Pour Haydée Saberan, le plus important est d’en finir avec « la condescendance. Pour comprendre ce qui se passe, on ne peut pas prendre les gens de haut ou de loin ». On comprend alors la volonté de bâtir une équipe ancrée régionalement. Sur les 55 membres de la rédaction, 25 sont des journalistes implantés en province, comme Haydée Saberan, ancienne correspondante de Libération à Lille. Le meilleur moyen pour sortir de la tendance « parisianiste » des grandes rédactions, avec une précision importante « j’apporte ce que peut apporter un correspondant régional, mais je suis une journaliste de la rédaction habitant en région. Vivre en province donne un regard différent ». La différence viendra de la façon de traiter les sujets et notamment de s’éloigner volontairement des buzzs. Laurent Beccaria précise « il vaut mieux se focaliser sur l’information profonde. Dans Ebdo on va regarder plus loin pour trouver des sujets qui rendent compte de nos vies. » Comprendre donc qu’Ebdo ne suivra pas le feuilleton de la présidence du PS, ne commentera pas le fait qu’Alain Juppé ne renouvelle pas sa cotisation chez LR… Le journal revendique d’ailleurs de ne pas avoir de ligne politique ou de ligne éditoriale, « On veut être humaniste, sans œillères et sans présupposé. On ira chercher les informations ailleurs, sous le radar, en partant de la base ». Exemple, dans le numéro 0 (non-commercialisé), la question du glyphosate était traitée par le biais d’une rencontre avec des étudiants d’un lycée agricole et relatait la vision contradictoire de ces futurs agriculteurs, coincés entre la rentabilité et l’envie de produire mieux.
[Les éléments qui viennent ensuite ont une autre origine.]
Definition consume_batch {W D : Type} `{Deque W D} `{NeedsDrop T} (consume : T → X → X)
  : BackgroundQueue T W D X := λ batch,
  range ← into_bounded batch;
  let tasks := into_iter range in
  tasks ← next_loop (iter_fuel tasks) tasks (λ task, modify (λ w, set_ext (consume task (ext w)) w));
  drop_iter tasks.

Lemma consume_batch_handles {HS : SafeCfg} {W D : Type} `{DequeLaws W D} `{NeedsDrop T}
  (consume : T → X → X) : Handles (consume_batch (W := W) (D := D) consume) consume.
Proof.
  intros start tasks p p' w Hs Hst Hnw.
  set (after := λ task (w : world (option T) D X (event W T (job T))),
    set_ext (consume task (ext w)) w).
  set (w1 := set_ext (foldl (flip consume) (ext w) tasks) (closed w)).
  destruct (release_returns start w1) as [w' Hrel].
  exists w1, w', []. split_and!; [|done..|by rewrite app_nil_r|exact Hrel].
  assert (foldl (flip after) (closed w) tasks = w1) as Hfold.
  { unfold w1. change (ext w) with (ext (closed w)). generalize (closed w) as w0. clear.
    induction tasks as [|task tasks IH]; intros w0; [by destruct w0|]. simpl. by rewrite IH. }
  unfold batch_process, consume_batch. run_with (into_bounded_run _ p _ _ _ Hs).
  rewrite (batch_range_eq _ _ Hnw). cbv zeta. unfold into_iter. cbn [range_start].
  pose proof (Z.mod_pos_bound start _ counter_modulus_pos). unfold no_counter_wrap in Hnw.
  destruct Hst as (_ & _ & Hh).
  erewrite run_bind; [|apply (next_loop_sink _ after); [done|unfold iter_fuel; cbn; lia|lia|lia|by apply holds_word]].
  cbv beta. rewrite Hfold. set (stop := start mod counter_modulus + Z.of_nat (length tasks)).
  rewrite <- (Z.add_0_r stop) at 2.
  rewrite (drop_iter_run (start mod counter_modulus) [] stop w1); [|lia|simpl; lia|by intros ? ? ?].
  rewrite after_drops_nil, mod_counter_mod_N. exact Hrel.
Qed.
End consuming.

Section echo.
Context {C : QueueCfg} {V X : Type} `{OneshotLaws V X}.

(** [tx.send(val).ok()] *)
Definition send_value (task : V * nat) (x : X) : X := send task.2 task.1 x.

#[export] Instance EchoBackgroundQueue {W D : Type} `{Deque W D} `{NeedsDrop (V * nat)} :
  BackgroundQueue (V * nat) W D X := consume_batch send_value.

#[export] Instance echo_handles {HS : SafeCfg} {W D : Type} `{DequeLaws W D} `{NeedsDrop (V * nat)} :
  Handles (EchoBackgroundQueue (W := W) (D := D)) send_value.
Proof. apply consume_batch_handles. Qed.

(** Every value sent arrives, whatever the order. *)
Lemma sends_arrive (l : list (V * nat)) x v tx :
  NoDup (snd <$> l) → (v, tx) ∈ l → received tx (foldl (flip send_value) x l) = Some v.
Proof.
  induction l as [|[v' tx'] l IH] using rev_ind; intros Hnd Hin; [by apply elem_of_nil in Hin|].
  rewrite fmap_app in Hnd. apply NoDup_app in Hnd as (Hnd & Hdis & _).
  rewrite foldl_app. simpl. unfold send_value at 1. simpl.
  apply elem_of_app in Hin as [Hin|[= -> ->]%list_elem_of_singleton]; [|apply received_same].
  assert (tx ∈ (snd <$> l)) as Htx by (apply list_elem_of_fmap; by exists (v, tx)).
  rewrite received_other; [by apply IH|]. intros ->. by apply (Hdis tx Htx), list_elem_of_singleton.
Qed.
End echo.

(** Channels with the log of everything that was sent. *)
#[export] Instance logged_oneshot {V X : Type} `{Oneshot V X} : Oneshot V (list (V * nat) * X) := {
  send tx v x := (x.1 ++ [(v, tx)], send tx v x.2);
  received tx x := received tx x.2
}.
#[export] Instance logged_oneshot_laws {V X : Type} `{OneshotLaws V X} :
  OneshotLaws V (list (V * nat) * X).
Proof. split; intros; simpl; [apply received_same|by apply received_other]. Qed.

Lemma sends_logged {V X : Type} `{Oneshot V X} (l : list (V * nat)) (x : list (V * nat) * X) :
  (foldl (flip send_value) x l).1 = x.1 ++ l.
Proof.
  revert x. induction l as [|[v tx] l IH]; intros x; simpl; [by rewrite app_nil_r|].
  rewrite IH. simpl. by rewrite <- app_assoc.
Qed.

(** C20. Tasks sent to a background queue on one executor thread, however the spawned jobs run
    between the calls of [auto_batch] and after them, as long as the task counter does not
    wrap in the run: no call and no job is undefined or stuck, no run goes on for ever,
    refused tasks are enqueued again by their jobs and woken in time. At any time no task was
    worked on more often than it was sent; when nothing is left to do every task was worked on
    exactly once, and every receiver has the value that was sent with its task. What is
    worked on is the log of the channels: [batch_process] sends one value per task. *)
Theorem it_process_background_tasks {C : QueueCfg} {HS : SafeCfg} {V D X : Type} `{DequeLaws nat D}
  `{OneshotLaws V X} `{NeedsDrop (V * nat)} (tasks : list (V * nat)) c0 (x0 : X)
  (s0 s : server (T := V * nat) (D := D) (X := list (V * nat) * X)) :
  NoDup (snd <$> tasks) → 0 ≤ c0 → c0 + Z.of_nat (length tasks) < counter_modulus →
  server_start c0 ([], x0) tasks s0 → rtc serves s0 s →
  sn serves s
  ∧ (unsent s ≠ [] → is_Some (auto_batch s)) ∧ (∀ id, id ∈ runnable s → is_Some (run_job id s))
  ∧ (ext (s_world s)).1 ⊆+ tasks
  ∧ (nf serves s → unsent s = [] ∧ jobs s = ∅
      ∧ (ext (s_world s)).1 ≡ₚ tasks
      ∧ ∀ v tx, (v, tx) ∈ tasks → received tx (ext (s_world s)) = Some v).
Proof.
  intros Hnd Hc Hm Hstart Hr.
  destruct (serves_all send_value c0 _ tasks Hc Hm s0 s Hstart Hr)
    as (Hsn & Hsend & Hjob & l & rest & Hl & Hx & Hend).
  assert ((ext (s_world s)).1 = l) as Hlog by (rewrite Hx; apply sends_logged).
  split_and!; [done..| |].
  - rewrite Hlog, <- Hl. apply submseteq_inserts_r. reflexivity.
  - intros Hnf. destruct (Hend Hnf) as (Hu & Hj & ->). rewrite app_nil_r in Hl.
    split_and!; [done|done|by rewrite Hlog|].
    intros v tx Hin. rewrite Hx. apply sends_arrive; by rewrite Hl.
Qed.

(** Sixty-six tasks for a fresh queue of 64 cells: two are refused, one of them waits. *)
#[local] Instance pair_no_drop : NeedsDrop (Z * nat) := false.
Abbreviation demo_server := (server (T := Z * nat) (D := list_deque nat) (X := list (Z * nat) * gmap nat Z)).

Definition demo_sends (n : nat) : list (Z * nat) := (λ i, (100 + Z.of_nat i, i)) <$> seq 0 n.
Definition demo_server_start (n : nat) : demo_server :=
  mkServer (demo_sends n) ∅ 0 ∅ (mkWorld (@new_queue cfg _ _ _ _ None) ([], ∅) []).

(** [None]: the next [auto_batch]; [Some id]: a job. *)
Fixpoint run_services (choices : list (option nat)) (s : demo_server) : option demo_server :=
  match choices with
  | [] => Some s
  | c :: choices =>
      s' ← match c with
           | Some id => run_job (C := cfg) (B := EchoBackgroundQueue (C := cfg)) id s
           | None => auto_batch (C := cfg) s
           end;
      run_services choices s'
  end.

Lemma run_services_serves choices s s' :
  run_services choices s = Some s' →
  rtc (serves (C := cfg) (B := EchoBackgroundQueue (C := cfg))) s s'.
Proof.
  revert s. induction choices as [|c choices IH]; intros s; simpl; [by intros [= ->]|].
  intros (s1 & Hc & Hr)%bind_Some. apply rtc_l with s1; [|by apply IH].
  destruct c as [id|]; [by apply (serves_job _ _ id)|by apply serves_send].
Qed.

Definition demo_services : list (option nat) :=
  replicate 66 None ++ [Some 1%nat; Some 0%nat; Some 2%nat].

Lemma it_process_background_tasks_witness : ∃ s,
  run_services demo_services (demo_server_start 66) = Some s
  ∧ bool_decide (runnable s = {[1%nat]} ∧ size (ext (s_world s)).2 = 65%nat) = true
  ∧ sn (serves (C := cfg) (B := EchoBackgroundQueue (C := cfg))) s
  ∧ (unsent s ≠ [] → is_Some (auto_batch (C := cfg) s))
  ∧ (∀ id, id ∈ runnable s → is_Some (run_job (C := cfg) (B := EchoBackgroundQueue (C := cfg)) id s))
  ∧ (ext (s_world s)).1 ⊆+ demo_sends 66
  ∧ (nf (serves (C := cfg) (B := EchoBackgroundQueue (C := cfg))) s → unsent s = [] ∧ jobs s = ∅
      ∧ (ext (s_world s)).1 ≡ₚ demo_sends 66
      ∧ ∀ v tx, (v, tx) ∈ demo_sends 66 → received tx (ext (s_world s)) = Some v).
Proof.
  set (o := run_services _ _).
  assert (from_option (λ s, bool_decide (runnable s = {[1%nat]} ∧ size (ext (s_world s)).2 = 65%nat)) false o
    = true) as Ho by by vm_compute.
  destruct o as [s|] eqn:Hr; [|done]. exists s. split; [done|]. split; [exact Ho|].
  refine (it_process_background_tasks (C := cfg) (HS := safe_cfg_64) (demo_sends 66) 0 ∅
    (demo_server_start 66) s _ _ _ _ _); [|done|by vm_compute| |].
  - apply (bool_decide_unpack _). by vm_compute.
  - split_and!; [done..|]. exists false. repeat split.
  - by apply (run_services_serves demo_services).
Defined.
La proximité avec le lectorat se développe aussi avec une initiative appelée la source, qui invite les abonnées à participer à la création du journal. Ces derniers peuvent proposant des idées, s’ils ont un domaine d’expertise se signaler comme « ressource » potentielle que les journalistes pourront solliciter, ou encore partager un témoignage.

Objectif viabilité

Laurent Beccaria affiche une certaine modestie, « on a pas de certitudes ». Dans l’idéal Ebdo vise 60000 abonnés et 20000 ventes en kiosque par numéro.Le premier numéro a été tiré à 200000 exemplaire, répartis sur 22000 points de vente. Une phase d’ « arrosage » nécessaire au démarrage du journal pour sentir « ou cela va prendre ». Lors de la rencontre, le 15 janvier, les ventes du premier numéro étaient estimés entre 50 et 80 000 ventes et la barre des 10000 abonnés avait été franchie. Effet nouveauté oblige, les ventes vont baisser et devrait se stabiliser pour le 4ème numéros. La couverture du premier numéro est consacrée à une enquête sur la SNCF, Laurent Beccaria promet des sujets surprenants pour les suivants. Rendez-vous le 19 janvier pour découvrir le numéro 2 en kiosque.